2006年06月28日 03時37分42秒 | Weblog
田町にあった御大神宮さん
 田町筋は、西から西田町、中田町、そして東田町と三つの町割があります。中田町と東田町の境を分ける路地と田町通りが交わる服部家の前に、昔、御大神宮さんの小宮がありました。写真は田町にあった昭和初期の頃のものです(中田町:服部正法氏蔵)。
 今は佐保神社境内の西側に遷されて、その跡には何もありませんが、中田町の人々は、毎年7月25日に佐保神社の境内の小宮に参って、昔のままにお祭りをしています。
 さて、この小宮について、故・服部千代子さん(中田町)はこんな言い伝えを紹介しています。
 江戸時代のはじめの頃、ある日、空から御幣がひらひらと舞い落ちてきたので、人々は「これは勿体ないことだ。おろそかにできない」と、お金を出し合って家の前に小さな祠を建てたそうです。小さいながらも玉垣で囲って立派なものだったといいます。その後、昭和のはじめになって、田町筋(県道)を清水行や三田行の定期バスが通ることになり、幅5メートルほどの道の真ん中あたりまではみ出していた祠を移転することになりました。当時の町内会長さんが佐保神社の宮司さんに相談を持ちかけたところ、佐保神社の境内に移すことになったのです。

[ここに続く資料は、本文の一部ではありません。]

Lemma ensurePvPoolStatefulset_shape pvp tr :
  exists ext,
    snd (ensurePvPoolStatefulset env pvp tr) = tr ++ ext
    /\ status_updates ext = [] /\ decommission_calls ext = [].
Proof.
  rewrite ensurePvPoolStatefulset_run.
  destruct (on_GetStatefulSet env tr (statefulsetKey pvp)) as [sts|err];
    [|destruct (IsNotFound err)]; eexists; (split; [reflexivity|repeat split]).
Qed.

Lemma collectPodsStatus_failure_trace items : forall st tr st' e tr',
  collectPodsStatus env impl st items tr = ((st', Some e), tr') ->
  exists pre pod post reports,
    items = pre ++ pod :: post
    /\ Forall2 (answers env) pre reports
    /\ fails env pod e
    /\ st' = recordAll impl st pre reports
    /\ tr' = tr ++ map statusRequest (pre ++ [pod]).
Proof.
  induction items as [|pod items IH]; intros st tr st' e tr' H.
  - inversion H.
  - rewrite collectPodsStatus_cons, collectPodStatus_run in H.
    destruct (getStorageAgentStatus env _ tr) as [[a|err] tr1] eqn:Eg; cbn [fst] in H.
    + apply getStorageAgentStatus_Ok in Eg as [Ha _].
      apply IH in H as (pre & p & post & reports & -> & Hall & Hfail & -> & ->).
      exists (pod :: pre), p, post, (a :: reports).
      split; [reflexivity|]. split; [constructor; [exists tr; exact Ha | exact Hall]|].
      split; [exact Hfail|]. split; [reflexivity|].
      rewrite <- app_assoc. reflexivity.
    + inversion H; subst. exists [], pod, items, [].
      split; [reflexivity|]. split; [constructor|]. split; [|split; reflexivity].
      exists tr. rewrite Eg. reflexivity.
Qed.
Record DeploymentModel := mkDeploymentModel {
  dm_Name : string;
  dm_Namespace : string;
  dm_Replicas : Z;
  dm_TunnelID : string;
  dm_Secret : option Secret;                      (* *corev1.Secret *)
  dm_ConfigMap : option ConfigMap }.              (* *corev1.ConfigMap *)

(* ================================================================== *)
(** * Collaborator calls and log entries *)
(* ================================================================== *)

(** One entry per call that leaves the controller. *)
Inductive Call :=
| CallGet (k : Kind) (key : NamespacedName)
| CallCreate (k : Kind) (o : obj k)
| CallUpdate (k : Kind) (o : obj k)
| CallNewWithAPIToken (token : string)
| CallTunnels (cf : API) (params : TunnelListParams)
| CallCreateTunnel (cf : API) (params : TunnelCreateParams)
| CallTunnelToken (cf : API) (params : TunnelTokenParams)
| CallZoneIDByName (cf : API) (zone : string)
| CallDNSRecords (cf : API) (zoneID : string) (filter : DNSRecord)
| CallCreateDNSRecord (cf : API) (zoneID : string) (rr : DNSRecord)
| CallRandRead (n : nat).

Inductive LogEntry :=
| LogInfo (verbosity : nat) (msg : string)
| LogError (err : option error) (msg : string).

(** Calls that change the cluster or the provider. *)
Definition is_write (c : Call) : bool :=
  match c with
  | CallCreate _ _ | CallUpdate _ _ | CallCreateTunnel _ _
  | CallCreateDNSRecord _ _ _ => true
  | _ => false
  end.

(** The kind of cluster object a call writes, if it writes one. *)
Definition written_kind (c : Call) : option Kind :=
  match c with
  | CallCreate k _ | CallUpdate k _ => Some k
  | _ => None
  end.

Definition is_CreateTunnel (c : Call) : bool :=
  match c with CallCreateTunnel _ _ => true | _ => false end.

Definition is_Tunnels (c : Call) : bool :=
  match c with CallTunnels _ _ => true | _ => false end.

(** The calls the pass makes up to and including credential lookup: reads
    of the custom resource and of the account secret. *)
Definition is_credential_read (c : Call) : bool :=
  match c with
  | CallGet KCloudflareTunnel _ | CallGet KSecret _ => true
  | _ => false
  end.

(* ================================================================== *)
(** * encoding/base64 and strconv *)
(* ================================================================== *)

Module Base64.

(** [encodeStd], the alphabet of [base64.StdEncoding]. *)
Definition encodeStd : string :=
  "ABCDEFGHIJKLMNOPQRSTUVWXYZabcdefghijklmnopqrstuvwxyz0123456789+/".

Definition StdPadding : ascii := "="%char.

(** [enc.encode[v & 0x3F]] *)
Definition enc (v : N) : ascii :=
  match String.get (N.to_nat (N.land v 63)) encodeStd with
  | Some c => c
  | None => StdPadding
  end.

(** The method [Encode] of [Encoding]: three source bytes become four characters; a
    remainder of one or two bytes is padded. *)
Fixpoint Encode (src : list byte) : list ascii :=
  match src with
  | [] => []
  | [b0] =>
      let val := N.shiftl (Byte.to_N b0) 16 in
      [enc (N.shiftr val 18); enc (N.shiftr val 12); StdPadding; StdPadding]
  | [b0; b1] =>
      let val := N.lor (N.shiftl (Byte.to_N b0) 16) (N.shiftl (Byte.to_N b1) 8) in
      [enc (N.shiftr val 18); enc (N.shiftr val 12); enc (N.shiftr val 6); StdPadding]
  | b0 :: b1 :: b2 :: rest =>
      let val := N.lor (N.lor (N.shiftl (Byte.to_N b0) 16) (N.shiftl (Byte.to_N b1) 8))
                       (Byte.to_N b2) in
      enc (N.shiftr val 18) :: enc (N.shiftr val 12) :: enc (N.shiftr val 6) :: enc val
        :: Encode rest
  end.

(** [base64.StdEncoding.EncodeToString] *)
Definition EncodeToString (src : list byte) : string :=
  string_of_list_ascii (Encode src).

End Base64.

(** [strconv.Itoa]: decimal, with a leading minus sign for negatives. *)
Definition Itoa (i : Z) : string := pretty i.

(** [make([]byte, n)] *)
Definition make_bytes (n : nat) : list byte := repeat x00 n.

(** What a reader leaves in a buffer [buf] after writing [data] into it:
    at most [len(buf)] bytes, from the front. *)
Definition fill (buf data : list byte) : list byte :=
  firstn (length buf) data ++ skipn (length data) buf.

(** [&x], the address of a variable: a pointer, and never the nil one. *)
Definition addr_of {A : Type} (x : A) : option A := Some x.

(* ================================================================== *)
(** * The collaborators *)
(* ================================================================== *)

(** [client.Client], the cluster API.  A call takes the world to a result
    and a new world; [Get] yields the object it stored through the pointer
    it was given, [Create] and [Update] the object as the server left it. *)
Class Client (W : Type) := {
  client_Get : forall k : Kind, NamespacedName -> W -> (obj k * option error) * W;
  client_Create : forall k : Kind, obj k -> W -> (obj k * option error) * W;
  client_Update : forall k : Kind, obj k -> W -> (obj k * option error) * W }.

(** The part of [github.com/cloudflare/cloudflare-go] the controller uses. *)
Class Cloudflare (W : Type) := {
  cf_NewWithAPIToken : string -> W -> (option API * option error) * W;
  cf_Tunnels : API -> TunnelListParams -> W -> (list Tunnel * option error) * W;
  cf_CreateTunnel : API -> TunnelCreateParams -> W -> (Tunnel * option error) * W;
  cf_TunnelToken : API -> TunnelTokenParams -> W -> (string * option error) * W;
  cf_ZoneIDByName : API -> string -> W -> (string * option error) * W;
  cf_DNSRecords : API -> string -> DNSRecord -> W -> (list DNSRecord * option error) * W;
  cf_CreateDNSRecord : API -> string -> DNSRecord -> W -> (option DNSRecord * option error) * W }.

(** [crypto/rand]: the bytes the source hands out when asked for [n]. *)
Class CryptoRand (W : Type) := {
  rand_source : nat -> W -> (list byte * option error) * W }.

(** Code of the repository outside this file: the builders of
    [controllers/models] and the constant of [controllers/constants]. *)
Class Models := {
  CNAMESuffix : string;
  GetSecret : SecretModel -> Secret;
  GetConfigMap : ConfigMapModel -> ConfigMap * option error;
  GetDeployment : DeploymentModel -> Deployment }.

(** Pure library functions: [ctrl.SetControllerReference] for the scheme
    of the reconciler (it stamps the owner onto the object it is given) and
    [base64.StdEncoding.DecodeString]. *)
Class Libraries := {
  SetControllerReference : CloudflareTunnel -> forall k : Kind, obj k -> obj k * option error;
  DecodeString : string -> list byte * option error }.

(* ================================================================== *)
(** * The reconciler monad *)
(* ================================================================== *)

Record State (W : Type) := mkState {
  st_r : TunnelExpanded;        (* r.TunnelExpanded *)
  st_world : W;                 (* cluster, provider, random source *)
  st_calls : list Call;         (* calls made so far, oldest first *)
  st_log : list LogEntry }.     (* r.logger output, oldest first *)
Arguments mkState {W} _ _ _ _.
Arguments st_r {W} _.
Arguments st_world {W} _.
Arguments st_calls {W} _.
Arguments st_log {W} _.

Definition M (W A : Type) : Type := State W -> outcome A * State W.

Definition ret {W A} (a : A) : M W A := fun s => (Returned a, s).

Definition bind {W A B} (m : M W A) (k : A -> M W B) : M W B :=
  fun s =>
    match m s with
    | (Returned a, s') => k a s'
    | (Panicked p, s') => (Panicked p, s')
    end.

Declare Scope go_scope.
Delimit Scope go_scope with go.
Notation "'let*' x ':=' m 'in' k" := (bind m (fun x => k))
  (at level 10, x pattern, m at level 100, k at level 200) : go_scope.
Notation "m ;; k" := (bind m (fun _ => k))
  (at level 100, k at level 200, right associativity) : go_scope.
Open Scope go_scope.

Definition do_panic {W A} (p : panic) : M W A := fun s => (Panicked p, s).

Definition get_r {W} : M W TunnelExpanded := fun s => (Returned (st_r s), s).

Definition put_r {W} (t : TunnelExpanded) : M W unit :=
  fun s => (Returned tt, mkState t (st_world s) (st_calls s) (st_log s)).

Definition modify_r {W} (f : TunnelExpanded -> TunnelExpanded) : M W unit :=
  fun s => (Returned tt, mkState (f (st_r s)) (st_world s) (st_calls s) (st_log s)).

Definition emit_log {W} (e : LogEntry) : M W unit :=
  fun s => (Returned tt, mkState (st_r s) (st_world s) (st_calls s) (st_log s ++ [e])).

(** A call to a collaborator: recorded, then answered by the world. *)
Definition call {W A} (c : Call) (f : W -> A * W) : M W A :=
  fun s =>
    let '(a, w) := f (st_world s) in
    (Returned a, mkState (st_r s) w (st_calls s ++ [c]) (st_log s)).

(** [*p] and [p.f]: a nil pointer panics. *)
Definition deref {W A} (p : option A) : M W A :=
  match p with
  | Some a => ret a
  | None => do_panic NilPointerDereference
  end.

(** [l[i]]: an index out of range panics. *)
Definition at_index {W A} (l : list A) (i : nat) : M W A :=
  match nth_error l i with
  | Some a => ret a
  | None => do_panic (IndexOutOfRange i (length l))
  end.

Section Controller.

Context {W : Type} `{!Client W} `{!Cloudflare W} `{!CryptoRand W}.
Context `{!Models} `{!Libraries}.

(** ** The logger *)

Definition logger_Info (v : nat) (msg : string) : M W unit :=
  emit_log (LogInfo v msg).

Definition logger_Error (err : option error) (msg : string) : M W unit :=
  emit_log (LogError err msg).

(** ** The calls *)

Definition Get (k : Kind) (key : NamespacedName) : M W (obj k * option error) :=
  call (CallGet k key) (client_Get k key).

Definition Create (k : Kind) (o : obj k) : M W (obj k * option error) :=
  call (CallCreate k o) (client_Create k o).

Definition Update (k : Kind) (o : obj k) : M W (obj k * option error) :=
  call (CallUpdate k o) (client_Update k o).

Definition NewWithAPIToken (token : string) : M W (option API * option error) :=
  call (CallNewWithAPIToken token) (cf_NewWithAPIToken token).

Definition Tunnels (cf : API) (params : TunnelListParams) : M W (list Tunnel * option error) :=
  call (CallTunnels cf params) (cf_Tunnels cf params).

Definition CreateTunnel (cf : API) (params : TunnelCreateParams) : M W (Tunnel * option error) :=
  call (CallCreateTunnel cf params) (cf_CreateTunnel cf params).

Definition TunnelToken (cf : API) (params : TunnelTokenParams) : M W (string * option error) :=
  call (CallTunnelToken cf params) (cf_TunnelToken cf params).

Definition ZoneIDByName (cf : API) (zone : string) : M W (string * option error) :=
  call (CallZoneIDByName cf zone) (cf_ZoneIDByName cf zone).

Definition DNSRecords (cf : API) (zoneID : string) (filter : DNSRecord)
  : M W (list DNSRecord * option error) :=
  call (CallDNSRecords cf zoneID filter) (cf_DNSRecords cf zoneID filter).

Definition CreateDNSRecord (cf : API) (zoneID : string) (rr : DNSRecord)
  : M W (option DNSRecord * option error) :=
  call (CallCreateDNSRecord cf zoneID rr) (cf_CreateDNSRecord cf zoneID rr).

(** [rand.Read(b)]: the buffer as the source left it, and the error. *)
Definition rand_Read (b : list byte) : M W (list byte * option error) :=
  let* (data, err) := call (CallRandRead (length b)) (rand_source (length b)) in
  ret (fill b data, err).

(** ** generateTunnelSecret *)

Definition generateTunnelSecret : M W (string * option error) :=
  let randomBytes := make_bytes 32 in
  let* (randomBytes, err) := rand_Read randomBytes in
  ret (Base64.EncodeToString randomBytes, err).

(** ** fetchDecodeSecret *)

Definition fetchDecodeSecret : M W (option error) :=
  let* r := get_r in
  let TokenSecretName := cts_TokenSecretName (te_Spec r) in
  if (String.length TokenSecretName =? 0)%nat then
    let err := Errorf "CredentialSecretName key does not exist" in
    logger_Error (Some err) "CredentialSecretName not found" ;;
    ret (Some err)
  else
    let* (secret, err) := Get KSecret (mkNamespacedName TokenSecretName (te_Namespace r)) in
    match err with
    | Some e =>
        (if IsNotFound e
         then logger_Error (Some e) ("could not find secret with name " +:+ TokenSecretName)
         else ret tt) ;;
        ret (Some e)
    | None =>
        logger_Info 1 "Secret fetched" ;;
        let encodedToken := sec_Data secret !! "token" in
        let encodedAccountID := sec_Data secret !! "accountID" in
        match encodedToken with
        | None =>
            let err := Errorf "invalid key" in
            logger_Error (Some err) "key credentials not found" ;;
            ret (Some err)
        | Some encodedToken =>
            match encodedAccountID with
            | None =>
                let err := Errorf "invalid key" in
                logger_Error (Some err) "key accountID not found" ;;
                ret (Some err)
            | Some encodedAccountID =>
                logger_Info 1 "Secret decoded" ;;
                modify_r (set_AccountTag (string_of_list_byte encodedAccountID)) ;;
                modify_r (set_AccountToken (string_of_list_byte encodedToken)) ;;
                ret None
            end
        end
    end.
(** * rotki: the Convex decoder rules and the data-migration manager

    A shallow embedding of
    [rotkehlchen/chain/ethereum/modules/convex/decoder.py]
    (class [ConvexDecoder]) and of the data-migration manager exercised by
    [rotkehlchen/tests/data_migrations/test_migrations.py].

    Python objects that are mutated in place (history events) live in a heap
    indexed by references; a rule is a computation over a world made of that
    heap and of the message aggregator, and either returns or raises. *)

From Stdlib Require Import ZArith.
From Stdlib.Strings Require Import Byte.
From stdpp Require Import base decidable option list strings gmap functions
  pretty sorting.

Open Scope Z_scope.

(** ** Python values used by the rules *)

Definition bytes := list byte.

#[global] Instance byte_eq_decision : EqDecision byte := Byte.byte_eq_dec.

(** The objects met by the chained comparison of the decoder: [None],
    the two booleans and strings. *)
Inductive PyObj :=
  | PyNone
  | PyBool (b : bool)
  | PyStr (s : string).

#[global] Instance PyObj_eq_decision : EqDecision PyObj.
Proof. solve_decision. Defined.

(** [a == b] on these objects. *)
Definition py_eq (a b : PyObj) : bool := bool_decide (a = b).

(** [a is False]: identity with the singleton [False]. *)
Definition py_is_False (a : PyObj) : bool :=
  match a with
  | PyBool false => true
  | _ => false
  end.

(** An [Optional[str]] attribute read as an object. *)
Definition of_optional_str (o : option string) : PyObj :=
  match o with
  | Some s => PyStr s
  | None => PyNone
  end.

(** ** Exceptions and outcomes *)

Inductive AssetError := UnknownAsset | WrongAssetType.

Inductive Exception :=
  | IndexError
  | AssetException (e : AssetError).

Inductive Outcome (A : Type) :=
  | Returned (a : A)
  | Raised (e : Exception).
Arguments Returned {A} a.
Arguments Raised {A} e.

(** ** Enumerations of [rotkehlchen.accounting.structures.base]

    Only the members named by the decoder are listed; every other member of
    the enumerations is an [OTHER_...] value carrying its name. *)

Inductive HistoryEventType :=
  | SPEND
  | RECEIVE
  | DEPOSIT
  | WITHDRAWAL
  | OTHER_EVENT_TYPE (name : string).

Inductive HistoryEventSubType :=
  | NONE
  | RETURN_WRAPPED
  | REWARD
  | OTHER_EVENT_SUBTYPE (name : string).

#[global] Instance HistoryEventType_eq_decision : EqDecision HistoryEventType.
Proof. solve_decision. Defined.

#[global] Instance HistoryEventSubType_eq_decision :
  EqDecision HistoryEventSubType.
Proof. solve_decision. Defined.

(** ** Logs, transactions and contexts *)

(** References to history-event objects. *)
Definition ref := nat.

Record EvmTxReceiptLog := {
  address : string;          (* the emitting contract *)
  topics : list bytes;
  data : bytes
}.

Record EvmTransaction := {
  from_address : string
}.

Module DecoderContext.
Record t := {
  tx_log : EvmTxReceiptLog;
  transaction : EvmTransaction;
  decoded_events : list ref
}.
End DecoderContext.

Module EnricherContext.
Record t := {
  tx_log : EvmTxReceiptLog;
  transaction : EvmTransaction;
  event : ref
}.
End EnricherContext.

(** [seq[i]] on a Python list: [IndexError] out of range. *)
Definition index {A} (l : list A) (i : nat) : Outcome A :=
  match l !! i with
  | Some x => Returned x
  | None => Raised IndexError
  end.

 毎年7月25日になると、中田町の人々は、朝から小宮さんの周りの草を引き、きれいに清掃して幟を立てたり幕を張って祭の準備をします。そして、夕刻になると、町内の老若男女が集い、御大神宮さんを参拝し、家内安全と町内発展を祈ります。西の空は日が沈んでもまだ明るく、昼間の暑さもやわらいで、談笑は暗くなるまで続きます。
 服部さんの手記では、「遠い昔、江戸時代の初期だったかもしれません」と書いてあり、時期ははっきりしていません。「空から御幣がひらひらと降ってきた」から思い浮かんでくるのが、お伊勢参りとの関係です。伊勢信仰は江戸時代に絶頂を迎えます。全国各地から人々はお伊勢参りの旅にでかけました。その信仰を広めるために各地にお札を配っています。元禄時代にはお札を各地に降らしたという記録もあるそうです。中田町に降ってきた御幣もそうしたものだったかもしれません。
 お札が降ってくるといえば、幕末の西日本を中心に流行した「ええじゃないか」の騒動のきっかけになったのもお札です。北播磨地方でも、慶応3年(1867)の暮れに各地に「お札」が降り、「ええじゃないか」の騒ぎが起こっています。お札には「大神宮」(伊勢神宮)と書かれたものも多かったようです。